RE: [Corpora-List] Parallel corpora and word alignment, WAS: American and British English spelling converter

From: Merle Tenney (merlet@microsoft.com)
Date: Thu Nov 09 2006 - 21:50:21 MET

  • Next message: Christian Wolff: "[Corpora-List] CfP LDV-Forum Vol. 22 Nr. 1"

    I'm sorry, Mark. I think you may have misunderstood the thrust of my post. I certainly didn't mean to lecture, and I am not working on any "Ultimate True Theory of English

    Dialectology". When you questioned the need for a parallel corpus, I wondered if you might have some insight into how to get some of the benefits of parallel corpora without actually having parallel corpora. That is not a straw man; I think that is a worthwhile pursuit and probably tractable given the right approach and the right tools. It would lead to powerful insights and powerful tools in lexicology, dialectology, translation, second language acquisition, and much more. I would genuinely love to know if anyone has been able to achieve parallel corpus results with comparable corpus analysis techniques. (I must confess, Mark, that I am not on the nominating committee for the Nobel Prize in Corpus Linguistics, so that offer was made in jest. J )

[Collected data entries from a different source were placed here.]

(** * Causal flash attention (session_2/flash_attention.py)

    A shallow embedding of the host functions [FlashAttention.forward] and
    [FlashAttention.backward] and of the Triton kernels [_attn_fwd],
    [_attn_bwd_preprocess] and [_attn_bwd_dk_dv], and of the reference
    computation and the comparison of [test_op].

    Conventions.
    - Tensor storage is a map from element offsets to values; a tensor is a
      shape, a list of strides and a storage, and every access goes through
      the same offset arithmetic as the source.
    - A Triton block of static shape [(m, n)] is a function of a row and a
      column index, a vector a function of one index; reductions run over
      the static extent.
    - Scalar arithmetic is an interface ([Arith]); the kernels are written
      once over it.  Its instance [R_arith] interprets the operations in
      exact real arithmetic: rounding is not modelled.
    - [-float('inf')] is the extra point [NegInf] of the type [ext].
    - Python exceptions are the [Raise] results of an error monad. *)

From Stdlib Require Import List Arith Lia Bool Reals Lra String Sorted
  Permutation.
Import ListNotations.

Set Implicit Arguments.

(** ** Python results *)

Inductive exn : Type :=
| AssertionError
| TypeError
| ValueError
| IndexError
| AttributeError
| KeyError
| CompilationError.

Inductive result (A : Type) : Type :=
| Ok (a : A)
| Raise (e : exn).

Arguments Ok {A} a.
Arguments Raise {A} e.

Definition bind {A B : Type} (c : result A) (k : A -> result B) : result B :=
  match c with
  | Ok a => k a
  | Raise e => Raise e
  end.

Declare Scope py_scope.
Delimit Scope py_scope with py.
Notation "x <- c ;; k" := (bind c (fun x => k))
  (at level 61, c at next level, right associativity) : py_scope.
Notation "' p <- c ;; k" := (bind c (fun x => let p := x in k))
  (at level 61, p pattern, c at next level, right associativity) : py_scope.
Notation "c ;;; k" := (bind c (fun _ => k))
  (at level 61, right associativity) : py_scope.
Open Scope py_scope.

(** [assert b] *)
Definition py_assert (b : bool) : result unit :=
  if b then Ok tt else Raise AssertionError.

(** ** Scalars *)

(** The scalar operations the kernels use. *)
Class Arith (F : Type) : Type := {
  f_zero : F;
  f_add : F -> F -> F;
  f_sub : F -> F -> F;
  f_mul : F -> F -> F;
  f_div : F -> F -> F;
  f_neg : F -> F;
  f_maximum : F -> F -> F;
  f_exp : F -> F;
  f_log : F -> F;
  (** the literal [1.0e6] *)
  f_lit_1e6 : F
}.

(** A scalar or [-float('inf')]. *)
Inductive ext (F : Type) : Type :=
| NegInf
| Fin (x : F).

Arguments NegInf {F}.
Arguments Fin {F} x.

(** ** Integer helpers *)

(** [triton.cdiv(x, y)]: [(x + y - 1) // y]. *)
Definition cdiv (x y : nat) : nat := (x + y - 1) / y.

(** [tl.range(start, stop, step)] (and Python's [range]) for a positive
    step: [start, start + step, ...], all below [stop]. *)
Definition tl_range (start stop step : nat) : list nat :=
  map (fun k => start + k * step) (seq 0 (cdiv (stop - start) step)).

    I'm glad that you don't make typos. I used to think that I didn't either, until I started using Word's new contextual speller. Some still get past me, for sure, but definitely fewer than before.

    Later, my friend. I've got to get back to my toys. J

    Merle

    -----Original Message-----
    From: owner-corpora@lists.uib.no [mailto:owner-corpora@lists.uib.no] On Behalf Of Mark P. Line
    Sent: Thursday, November 9, 2006 11:23 AM
    To: Merle Tenney
    Cc: CORPORA@UIB.NO
    Subject: Re: [Corpora-List] Parallel corpora and word alignment, WAS: American and British English spelling converter

    Merle Tenney wrote:

    > Ramesh Krishnamurthy wrote:

    >

    >> ...and there is no obvious parallel corpus of Br-Am Eng to consult...

    >

    >> Do you know of one by any chance...

    >

    >> And Mark P. Line responded:

    >

    >>Why would it have to be a *parallel* corpus?

    >

    > [Merle's lecture snipped]

    >

    > Mark, if you can figure out a way to combine the quality and quantity of

    > data from a very large corpus with the alignment and equivalence power of

    > a parallel corpus without actually having a parallel corpus, I will

    > personally nominate you for the Nobel Prize in Corpus Linguistics.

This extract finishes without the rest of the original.